Il importe donc pour les autorités nationales de prendre des mesures urgentes et efficaces soient prises en vue de renforcer la responsabilité des éléments de la force publique, dans la perspective d’améliorer son souci et sa pratique du respect des droits et de la dignité de la personne humaine.
Des cas suivis :
- Dans la nuit du jeudi 21 au vendredi 22 avril 2016 à 4h du matin au « Selfie Club « , boite de nuit située dans le 1er Arrondissement E. P. LUMUMBA de Pointe-Noire – à proximité du Camp 31 juillet, un client, accompagné de deux (02) jeunes femmes, s’est retrouvé seul à la terrasse de ladite boite en état d’ivresse, revendiquant la perte de deux passeports et d’une somme de 130.000 FCFA. C’est ainsi que le client a indexé le vigile du Selfie Club, Alfred MALANDA, se trouvant alors à l’intérieur du Club au moment des faits; ce dernier a décliné toute responsabilité dans la perte des objets susmentionnés. Ce client, malgré la saisine des agents du Commissariat de Police de Lumumba, est tout de même revenu au Selfie Club en compagnie d’éléments des Forces Armées Congolaises (FAC) relevant de l’Etat major militaire de Pointe-Noire, qui ont procédé à l’interpellation brutale du vigile suscité et de l’agent de sécurité du bâtiment, Déo DJONGA. Les informations reçues ont fait état d’intenses actes de torture infligées aux deux individus par les militaires, entre 6h et 9h du matin du 22 avril. Si la sentinelle, Déo DJONGA, a été libérée, son compagnon d’infortune Alfred MALANDA connaîtra un sort différend car il décèdera le même jour à l’Etat major des suites de ses blessures. Son corps sera déposé à la morgue de Pointe-Noire et présenté comme étant celui d’un « braqueur ». Ces mêmes militaires sont revenus auprès du gérant de la Boîte de nuit, exiger le paiement des sommes de 130.000 FCFA et 20.000 FCFA de carburant pour leur véhicule. La RPDH souligne que, Alfred MALANDA, jeune congolais ressortissant du département du Pool, arrivé à Pointe-Noire à l’âge de 11 ans, avait perdu ses parents lors des événements liés aux conflits que le pays a connu durant les années 1998 et 1999 dans ledit département. Décédé à environ 27 ans et sans famille, les éléments des forces armées impliqués dans les faits auraient interdit au gérant de la boîte de nuit Selfie Club, d’organiser une quelconque veillée à la mémoire du défunt.

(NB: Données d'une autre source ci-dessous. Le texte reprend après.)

(** The child ended, or waiting for it or forwarding to it failed. *)
Definition over (l : life) : bool := opt_is_some (ended l) || fault l.

(** A group may be sent the signal just taken from the host; once its child is
    over, SIGTERM, and SIGKILL if the last probe found it alive; and SIGKILL when
    it was forwarded a signal at least the grace period ago. *)
Definition kill_allowed (l : life) (signal : Z) : bool :=
  forwarding l signal
  || over l && (signal =? SIGTERM)
  || over l && (signal =? SIGKILL) && match probe l with Some true => true | _ => false end
  || (signal =? SIGKILL) &&
     match forwarded_at l, clock l with
     | Some f, Some t => FORWARDED_SIGNAL_GRACE <=? t - f
     | _, _ => false
     end.

Definition kill_delivered (r : kill_result) : bool :=
  match r with KillOk | KillNoSuchProcess => true | _ => false end.
Definition kill_found (r : kill_result) : bool :=
  match r with KillOk | KillNotPermitted => true | _ => false end.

- Monsieur Blaise Zacharie TCHICAYA, électricien congolais âgé de 48 ans et père de deux enfants, a été interpellé le samedi 16 avril 2016 pour abus de confiance, avant d’être détenu au commissariat de police de Vindoulou dans le 4ième arrondissement Loandjili de Pointe-Noire. Il est décédé dans des conditions non encore élucidées à ce jour, après six (06) jours de garde à vue dans les geôles dudit commissariat, en violation flagrante de la procédure prévue en la matière. Sa dépouille portait de stigmates de violence, confortant ainsi l’idée selon laquelle le décès est bien lié à des actes de torture, selon les informations et témoignages recueillis. Ce décès survenu dans un commissariat de police confirme la dure réalité de l’univers carcéral congolais et pose le problème du non respect par le Congo, de ses engagements internationaux en terme de respect de la dignité des personnes privées de liberté, souvent victimes de torture, de traitements cruels, inhumains et dégradants de la part des agents de sécurité.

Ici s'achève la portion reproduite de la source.